Cadaverica la proposta di Bruxelles lo è perché, con una coazione a ripetere pericolosa, prolunga la patologica politica di asservimento all’industria con cui la Ue ha negoziato i contratti con le aziende farmaceutiche nel 2020. Molto si è scritto sulle esternalità negative che l’incompetenza dei governi europei ha generato in quel delicatissimo passaggio di gestione della pandemia. La stessa presidente della Commissione Europea ebbe a riconoscere errori di approccio e omissioni. Ma ora ci risiamo, e su scala mondiale.
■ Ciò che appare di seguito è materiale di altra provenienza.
(* ===== verification/Psi.v ===== *)
(** * MPEG-TS tables (src/pkg/mpegts/psi.go, pat.go, pmt.go)

    The program association and program map tables: packing a section with its
    checksum, the two packets lal sends ahead of a stream, and parsing. *)

From S2P Require Import Prelude Naza Bits Crc32 RtmpMsg.
From S2P Require TsPack.

Definition TsPsiIdPas : Z := 0.
Definition TsPsiIdPms : Z := 2.
Definition DescriptorTagRegistration : Z := 5.
Definition DescriptorTagExtension : Z := 127.
Definition opusIdentifier : Z := 1332770163.
Definition StreamTypeUnknown : Z := 0.
Definition StreamTypePrivate : Z := 6.
Definition StreamTypeAac : Z := 15.
Definition StreamTypeAvc : Z := 27.
Definition StreamTypeHevc : Z := 36.

(** ** Sections *)

Record DescriptorRegistration := mkRegistration {
  AdditionalIdentificationInfo : list Z;
  FormatIdentifier : Z;
}.

(** The supplementary audio of an extension is never written. *)
Record DescriptorExtension := mkExtension {
  extTag : Z;
  extUnknown : list Z;
}.

Record Descriptor := mkDescriptor {
  descLength : Z;
  descTag : Z;
  Registration : DescriptorRegistration;
  Extension : DescriptorExtension;
}.

Record PatProgramElement := mkPatPe {
  pn : Z;
  pmpid : Z;
}.

Record PmtProgramElement := mkPmtPe {
  StreamType : Z;
  pePid : Z;
  peLength : Z;
  Descriptors : list Descriptor;
}.

Record PsiTableHeader := mkPsiHeader {
  tableId : Z;
  sectionSyntaxIndicator : Z;
}.

Record PsiTableSyntaxSection := mkPsiSyntax {
  tableIdExtension : Z;
  versionNumber : Z;
  currentNextIndicator : Z;
  sectionNumber : Z;
  lastSectionNumber : Z;
}.

Record PmtSpecificData := mkPmtData {
  pcrPid : Z;
  programInfoLength : Z;
  pmtPes : list PmtProgramElement;
}.

Record PsiSection := mkPsi {
  pointerFileld : Z;
  header : PsiTableHeader;
  section : PsiTableSyntaxSection;
  patPes : list PatProgramElement;
  pmtData : PmtSpecificData;
}.

(** *** Lengths, in the widths of the code *)

Definition calcDescriptorRegistrationLength (d : DescriptorRegistration) : Z :=
  u8 (4 + len (AdditionalIdentificationInfo d)).
Definition calcDescriptorExtensionLength (d : DescriptorExtension) : Z := u8 (1 + len (extUnknown d)).

Definition calcDescriptorLength (d : Descriptor) : Z :=
  if descLength d =? 0 then 0
  else if descTag d =? DescriptorTagRegistration then calcDescriptorRegistrationLength (Registration d)
  else if descTag d =? DescriptorTagExtension then calcDescriptorExtensionLength (Extension d)
  else 0.

Definition calcDescriptorsLength (ds : list Descriptor) : Z :=
  foldl (λ length d, u16 (u16 (length + 2) + calcDescriptorLength d)) 0 ds.

Definition calaPatSectionLength (psi : PsiSection) : Z := u16 (4 * len (patPes psi)).
Definition parseVpsSpsPpsFromRecord (payload : list Z) : outcome Units :=
  let index := 27 in
  numOfArrays ← go_index payload index;
  if negb (numOfArrays =? 3) && negb (numOfArrays =? 4) then Fail ErrHevc else
  let index := index + 1 in
  vps ← parse_array payload index 33 NaluTypeVps;
  let index := index + 5 + len vps in
  if len payload <? 38 + len vps then Fail ErrHevc else
  sps ← parse_array payload index (38 + len vps) NaluTypeSps;
  let index := index + 5 + len sps in
  if len payload <? 43 + len vps + len sps then Fail ErrHevc else
  pps ← parse_array payload index (43 + len vps + len sps) NaluTypePps;
  Ret (mkUnits vps sps pps).

Definition ParseVpsSpsPpsFromSeqHeaderWithoutMalloc (TryAnnexb : bool) (payload : list Z) : outcome Units :=
  if len payload <? 5 then Fail ErrShortBuffer else
  p0 ← go_index payload 0; p1 ← go_index payload 1; p2 ← go_index payload 2;
  p3 ← go_index payload 3; p4 ← go_index payload 4;
  if negb (p0 =? 28) || negb (p1 =? 0) || negb (p2 =? 0) || negb (p3 =? 0) || negb (p4 =? 0)
  then Fail ErrHevc else
  if len payload <? 33 then Fail ErrHevc else
  match parseVpsSpsPpsFromRecord payload with
  | Fail e => if TryAnnexb then parseVpsSpsPpsAnnexbFromRecord payload else Fail e
  | r => r
  end.

(** The same units, copied. *)
Definition ParseVpsSpsPpsFromSeqHeader (TryAnnexb : bool) (payload : list Z) : outcome Units :=
  ParseVpsSpsPpsFromSeqHeaderWithoutMalloc TryAnnexb payload.

Definition ParseVpsSpsPpsFromEnhancedSeqHeader (payload : list Z) : outcome Units :=
  b ← go_index payload 0;
  let packetType := Z.land b 15 in
  if packetType =? 0 then parseVpsSpsPpsFromRecord payload else Fail ErrHevc.

Definition units_annexb (u : Units) : list Z :=
  NaluStartCode4 ++ uVps u ++ NaluStartCode4 ++ uSps u ++ NaluStartCode4 ++ uPps u.

Definition VpsSpsPpsSeqHeader2Annexb (TryAnnexb : bool) (payload : list Z) : outcome (list Z) :=
  u ← ParseVpsSpsPpsFromSeqHeaderWithoutMalloc TryAnnexb payload; Ret (units_annexb u).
La Ue invita la comunità internazionale a erogare nuovi incentivi e finanziamenti alle aziende, nel nome di una “forte risposta commerciale multilaterale” alla pandemia, con acrobazie di facilitazioni commerciali perché l’industria incrementi la produzione dei vaccini contro COVID-19. Purché non si metta mano ai monopoli della proprietà intellettuale.

La proposta UE dà corpo alle posizioni imposte al vertice sulla salute globale del G20 dal dribbling tra Ursula Von der Leyen e Angela Merkel, e alla Dichiarazione di Roma con cui il G20 punta a coordinare la risposta alla pandemia attraverso massicci investimenti, per indurre le industrie a fare quello che si son rifiutate di fare finora: le licenze volontarie. Si configura dunque il grande impero della “terza via” che piace alla direttrice dell’Omc. Il cardine della trattativa è il mantenimento del monopolio della proprietà intellettuale. Per assurdo, cresce il numero dei paesi disposti a negoziare sul testo rivisto da India e Sudafrica, come si è visto all’incontro informale del Consiglio dei TRIPS il 31 maggio con USA, Giappone, Nuova Zelanda e Gran Bretagna.

L’Europa resta arroccata in un malato colonialismo sanitario. La sua proposta è un’abile mossa per ritardare ogni disposizione diplomatica e per confondere tutti – parlamentari, stampa e opinione pubblica – sul da farsi. Proprio la prossima settimana il Parlamento Europeo dovrà votare sulla proposta del Waiver di India e Sudafrica. C’è il serio rischio che il trucco narrativo della proposta funzioni con molti parlamentari europei, mentre il potere di fuoco dell’industria farmaceutica sulla Ue ha campo libero – 290 lobbisti e 36 milioni di euro all’anno, avverte Corporate Europe Observatory.

Del resto, le decisioni del Consiglio europeo e della Commissione non hanno finora tenuto in alcun conto le iniziative e le decisioni parlamentari. L’Italia non fa eccezione. Né il governo Conte né il governo Draghi si sono curati di ottemperare agli obblighi di due risoluzioni parlamentari (a dicembre 2020 e marzo 2021) che vincolavano il nostro paese a promuovere la proposta di India e Sudafrica in sede europea. Non è successo nulla. Un vulnus democratico che toglie il respiro.